Jon Blackwood, Gray’s School of Art, Robert Gordon University

The Incarceration of the Imagination: Political Prisoners and Political Violence in Contemporary Belarus

Belarus, described in the past as “the last dictatorship in Europe”, has been in the grip of a political crisis since the onset of the coronavirus pandemic in the spring of 2020.

This paper charts the visualisation of political violence and the incarceration of pro-democracy protestors and activists in Belarus. We consider the role that imagery has played in documenting the violent application of state power to individual bodies, through documentary photography, digital manipulation of historical imagery, and the incarceration of art objects (the “Belgazprombank” collection).

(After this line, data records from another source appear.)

(** What a successful [persist] has done before it discards the other place. *)
Lemma persist_ok args input kf mk w w' :
  optional args "--input" = Some input → optional args "--key-file" = Some kf → optional args "--marker" = Some mk →
  persist_command keyring_disabled args w = (Ok tt, w') →
  ∃ n k w1 w2, leads_to (ct_fs w) (path_of_string input) n ∧ Keys_parse (trim (n_data n)) = Some k
    ∧ nodes_kept (ct_fs w) (ct_fs w1) ∧ unfaulted (ct_fs w) (ct_fs w1)
    ∧ ((keyring_disabled = false ∧ keyring_has (ct_host w1) (service_of args) (name_of args) (trim (n_data n))
        ∧ atomic_write (path_of_string mk) (String.append "system-keyring" newline_text) 384 w1 = (Ok tt, w2)
        ∧ ct_fs w' = (remove_file (path_of_string kf) (ct_fs w2)).2 ∧ ct_host w' = ct_host w2)
       ∨ (∃ w3, atomic_write (path_of_string kf) (trim (n_data n)) 256 w1 = (Ok tt, w2)
          ∧ read_bounded (path_of_string kf) w2 = (Ok (trim (n_data n)), w3)
          ∧ ct_fs w' = (remove_file (path_of_string mk) (ct_fs w3)).2)).
Proof.
  intros Hi Hk Hm. unfold persist_command.
  rewrite (bind_after _ _ _ _ _ (path_arg_run _ _ _ _ Hi)), (bind_after _ _ _ _ _ (path_arg_run _ _ _ _ Hk)),
    (bind_after _ _ _ _ _ (path_arg_run _ _ _ _ Hm)).
  intros (data & wa & Er & Hr)%bind_ok. apply read_bounded_ok in Er as (Ra & n & Hn & -> & _ & _).
  apply bind_ok in Hr as (text & wb & [= Ht <-] & Hr). unfold utf8_text in Ht.
  destruct (is_utf8 (n_data n)); [|done]. injection Ht as <-.
  apply bind_ok in Hr as (k & wb & [= Hp <-] & Hr).
  assert (Keys_parse (trim (n_data n)) = Some k) as Hparse by (by destruct (Keys_parse _); [injection Hp as ->|]).
  apply bind_ok in Hr as (kept & w1 & Ek & Hr).
  assert (ct_fs w1 = ct_fs wa ∧ (kept = true → keyring_disabled = false
    ∧ keyring_has (ct_host w1) (service_of args) (name_of args) (trim (n_data n)))) as [F1 Hkept].
  { destruct keyring_disabled; [by injection Ek as <- <-|]. unfold on in Ek. cbn [part ctl_host] in Ek.
    destruct (keyring_keeps _ _ _ (ct_host wa)) as [x r] eqn:E. injection Ek as -> <-. split; [done|]. intros ->.
    split; [done|]. by apply keyring_keeps_ok in E. }
  exists n, k, w1. destruct kept.
  - apply bind_ok in Hr as ([] & w2 & Ew & Hr). rewrite (bind_after _ _ _ _ _ (discard_effect _ _)) in Hr.
    injection Hr as <-. exists w2. destruct (Hkept eq_refl). rewrite F1. split_and!; [done..|apply Ra|apply Ra|].
    left. by split_and!.
  - apply bind_ok in Hr as ([] & w2 & Ew & Hr). apply bind_ok in Hr as (readback & w3 & Er & Hr).
    destruct (String.eqb readback (trim (n_data n))) eqn:Eb; [|done]. apply String.eqb_eq in Eb as ->.
    cbn in Hr. rewrite (bind_after _ _ _ _ _ (discard_effect _ _)) in Hr. injection Hr as <-.
    exists w2. rewrite F1. split_and!; [done..|apply Ra|apply Ra|]. right. by exists w3.
Qed.

(** What [materialize] does when the marker is there, and when only the key file is. *)
Lemma materialize_from_keyring args out kf mk secret k file w :
  optional args "--output" = Some out → optional args "--key-file" = Some kf → optional args "--marker" = Some mk →
  keyring_disabled = false → fs_faults (ct_fs w) = [] →
  fs_nodes (ct_fs w) !! path_of_string mk = Some file → is_symlink file = false →
  Keys_parse secret = Some k → keyring_has (ct_host w) (service_of args) (name_of args) secret →
  ∃ r, materialize_command keyring_disabled args w
       = atomic_write (path_of_string out) secret 256 (mkCtl (ct_fs w) r (ct_printed w)).
Proof.
  intros Ho Hk Hm Hkd Hf Hmk Hs Hparse Hhas. destruct (parsed_secret _ _ Hparse) as [Htrim _].
  destruct (keyring_read _ _ _ _ Hhas) as (r1 & r2 & E1 & E2). exists r2. unfold materialize_command.
  rewrite (bind_after _ _ _ _ _ (path_arg_run _ _ _ _ Ho)), (bind_after _ _ _ _ _ (path_arg_run _ _ _ _ Hk)),
    (bind_after _ _ _ _ _ (path_arg_run _ _ _ _ Hm)), (bind_after _ _ _ _ _ (exists_quiet _ _ _ Hf Hmk Hs)).
  rewrite Hkd. unfold from_keyring, mbind, M_bind, on. cbn [part ctl_host]. rewrite E1, E2. cbn.
  by rewrite Htrim, Hparse.
Qed.
Lemma materialize_from_file args out kf mk secret k w :
  optional args "--output" = Some out → optional args "--key-file" = Some kf → optional args "--marker" = Some mk →
  fs_faults (ct_fs w) = [] → ∀ file,
  fs_nodes (ct_fs w) !! path_of_string mk = None → fs_nodes (ct_fs w) !! path_of_string kf = Some file →
  n_kind file = RegularFile → n_data file = secret → len secret ≤ MAX_SECRET_BYTES → Keys_parse secret = Some k →
  materialize_command keyring_disabled args w = atomic_write (path_of_string out) secret 256 w.
Proof.
  intros Ho Hk Hm Hf file Hmk Hkf Hkind <- Hlen Hparse. destruct (parsed_secret _ _ Hparse) as [Htrim Hutf].
  assert (is_symlink file = false) as Hs by (unfold is_symlink; by rewrite Hkind).
  unfold materialize_command.
  rewrite (bind_after _ _ _ _ _ (path_arg_run _ _ _ _ Ho)), (bind_after _ _ _ _ _ (path_arg_run _ _ _ _ Hk)),
    (bind_after _ _ _ _ _ (path_arg_run _ _ _ _ Hm)), (bind_after _ _ _ _ _ (absent_quiet _ _ Hf Hmk)),
    (bind_after _ _ _ _ _ (exists_quiet _ _ _ Hf Hkf Hs)).
  rewrite (bind_after _ _ _ _ _ (read_bounded_quiet _ _ _ Hf (leads_to_plain _ _ _ Hkf Hs)
    ltac:(by rewrite Hkind) Hlen)).
  unfold utf8_text, mbind, M_bind, of_result. by rewrite Hutf, Htrim, Hparse.
Qed.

There will also be analysis of images by and of political prisoners in Belarus as a vital part of pro-democracy campaigning. Currently there are 1,469 political prisoners in the country. We will show that contemporary art is buffeted by the frictions between the dictator Aleksandar Lukashenko’s pro-Russian orientation, based on a re-purposing of Soviet era imagery and conventions, and the more Western oriented political imaginaries of the opposition.

In the second part of the paper, the focus will switch to the multi-disciplinary artist Ales Pushkin (1965-2023), who died in Grodno prison last July. We will analyse critically, the main consequences and functions of imagery made by a prisoner serving a politically motivated sentence. Looking carefully at Pushkin’s career-long “dissident” status, we look at how he invoked and provoked the law in his career. The paper will also consider carefully the attempts he made to establish a prison art school (Turma), and drawings made by Pushkin in his last prison term.